> **What you have to do**:
For the entries below, print exactly the lines between the line holding "(forall a, in_frame" and the line holding "leaves G' = <[path", inclusive, and nothing else.

Stored items
__________

(* ===== verification/UmemProps.v ===== *)
(** * The heap of a process, specified

    [heap_inv]: the heap of a process is the pages from its start, rounded
    up, to its end, rounded up; all are mapped, and nothing is mapped between
    them and the guard page of the stack.  [brk_refines] is the specification
    of [umem_brk] on the finite map of the address space. *)

From S2P Require Import Prelude Types Mem Memory FrameAlloc Paging PagingSpec AddrSpace SpaceLife Handles Process Owned Umem.

#[local] Opaque paging_unmap_free_page paging_map_page.

Record heap_inv (G : space) (start brk : Z) : Prop := {
  hi_start : 0 < start <= brk;
  hi_brk : brk < NX_USER_STACK_GUARD;
  hi_mapped v : upage v -> align_up start PAGE_SIZE <= v < align_up brk PAGE_SIZE ->
    is_Some (leaves G !! path v);
  hi_room v : upage v -> align_up brk PAGE_SIZE <= v < NX_USER_STACK_GUARD ->
    leaves G !! path v = None;
}.

(** The space without the pages [vs]. *)
Definition clear_pages (vs : list Z) (G : space) : space :=
  fold_left (fun G v => set_leaf (path v) None G) vs G.

Lemma leaves_cleared_ne ρ ρ' G : ρ <> ρ' -> leaves (set_leaf ρ None G) !! ρ' = leaves G !! ρ'.
Proof. apply lookup_delete_ne. Qed.

Lemma tabs_clear vs G : tabs (clear_pages vs G) = tabs G.
Proof. revert G. induction vs as [|v vs IH]; intros G; [done|]. simpl. by rewrite IH. Qed.

Lemma leaves_clear vs G ρ :
  leaves (clear_pages vs G) !! ρ = if decide (ρ ∈ path <$> vs) then None else leaves G !! ρ.
Proof.
  revert G. induction vs as [|v vs IH]; intros G; [done|]. csimpl. rewrite IH.
  destruct (decide (ρ ∈ path <$> vs)) as [Hi|Hi].
  - rewrite decide_True; [done|by right].
  - destruct (decide (ρ = path v)) as [-> | Hne].
    + rewrite decide_True by by left. apply lookup_delete_eq.
    + rewrite decide_False by (rewrite elem_of_cons; tauto). apply leaves_cleared_ne. congruence.
Qed.

Lemma leaf_frames_clear vs G : leaf_frames (clear_pages vs G) ⊆ leaf_frames G.
Proof.
  intros q. unfold leaf_frames. rewrite !list_elem_of_fmap. intros ([ρ e] & -> & Hin).
  exists (ρ, e). split; [done|]. rewrite elem_of_map_to_list in *. rewrite leaves_clear in Hin.
  by destruct (decide _).
Qed.

Section umem.
Context {S F : Type} `{FrameAllocatorLaws S}.
Context (g : paging_globals) (root : Z).
Context (pool : list Z) (Hnd : NoDup pool) (Hok : Forall frame_ok pool).
Implicit Types (s : S) (G : space) (h l : list Z) (p : process_t F).
Let as_ := mk_as (phys_to_virt root).
Local Abbreviation own := (own root pool).

(** A run of unmappings of mapped pages. *)
Lemma unmap_pages_run vs s h G l : own h s G l -> NoDup vs -> Forall upage vs ->
  (forall v, v ∈ vs -> is_Some (leaves G !! path v)) ->
  exists s' l', unmap_pages as_ vs s = s' /\ own h s' (clear_pages vs G) l' /\
    keeps h (clear_pages vs G) s s'.
Proof.
  revert s G l. induction vs as [|v vs IH]; intros s G l Ho Hn Hup Hm.
  { by exists s, l. }
  apply NoDup_cons in Hn as [Hv Hn]. apply Forall_cons in Hup as [Huv Hup].
  destruct (Hm v) as [e He]; [by left|].
  destruct (own_unmap_free root pool Hnd Hok h s G l v e Ho Huv He) as (s1 & E1 & Ho1 & Hk1).
  destruct (IH s1 _ _ Ho1 Hn Hup) as (s' & l' & E' & Ho' & Hk').
  { intros w Hw. rewrite leaves_cleared_ne; [by apply Hm; right|]. intros Heq.
    rewrite Forall_forall in Hup. by rewrite (upath_inj v w) in Hv by auto. }
  exists s', l'. split_and!; [|done|].
  - unfold unmap_pages. simpl. fold as_ in E1. by rewrite E1.
  - transitivity s1; [|done]. apply (keeps_leaves h (set_leaf (path v) None G)); [|done].
    apply (leaf_frames_clear vs).
Qed.

(** The leaf a growth puts at a page, with a frame full of zeros. *)
Definition zero_page s G v : Prop := page_holds g USER_DATA_FLAGS (fun _ => 0) s G v.

(** [G] is [G0] with zero pages at [vs]. *)
Definition grown G0 s0 (vs : list Z) s G : Prop :=
  keeps [] G0 s0 s /\ tabs G0 ⊆ tabs G /\ (forall v, v ∈ vs -> zero_page s G v) /\
  (forall ρ, ρ ∉ path <$> vs -> leaves G !! ρ = leaves G0 !! ρ).

Lemma USER_DATA_wx : word USER_DATA_FLAGS /\ wx_ok g USER_DATA_FLAGS.
Proof. split; [unfold word|intros _ _]; by vm_compute. Qed.

Lemma grow_step G0 s0 vs v s G G' s1 s' q :
  grown G0 s0 vs s G -> keeps [] G s s1 -> keeps [q] G s1 s' -> frame_ok q ->
  (forall a, in_frame q a -> ld8 (fa_mem s1) a = 0) ->
  (forall w, w ∈ vs -> path w <> path v) ->
  leaves G !! path v = None -> tabs G ⊆ tabs G' ->
  leaves G' = <[path v := leaf_of g q USER_DATA_FLAGS]> (leaves G) ->
  leaf_frames G0 ⊆ leaf_frames G ->
  grown G0 s0 (vs ++ [v]) s' G'.
Proof.
  intros (Hk & Ht & Hz & Ho) Hk1 Hk2 Hq Hz1 Hne Hn Ht' Hl Hsub.
  assert (Hks : keeps [] G s s').
  { transitivity s1; [done|]. by apply (keeps_drop [] q). }
  split_and!.
  - transitivity s; [done|]. by apply (keeps_leaves [] G).
  - by transitivity (tabs G).
  - intros w [Hw | ->%list_elem_of_singleton]%elem_of_app.
    + apply (page_holds_keep g _ _ s s' G G' [] w (Hz w Hw) Hks).
      rewrite Hl. apply lookup_insert_ne. by apply not_eq_sym, Hne.
    + by apply (page_holds_map g _ _ s1 s' G G' [] q).
  - intros ρ Hρ. rewrite fmap_app, not_elem_of_app in Hρ. destruct Hρ as [H1 H2].
    rewrite Hl, lookup_insert_ne; [by apply Ho|]. intros <-. apply H2. by left.
Qed.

__________

> **Answer section**:
  (forall a, in_frame q a -> ld8 (fa_mem s1) a = 0) ->
  (forall w, w ∈ vs -> path w <> path v) ->
  leaves G !! path v = None -> tabs G ⊆ tabs G' ->
  leaves G' = <[path v := leaf_of g q USER_DATA_FLAGS]> (leaves G) ->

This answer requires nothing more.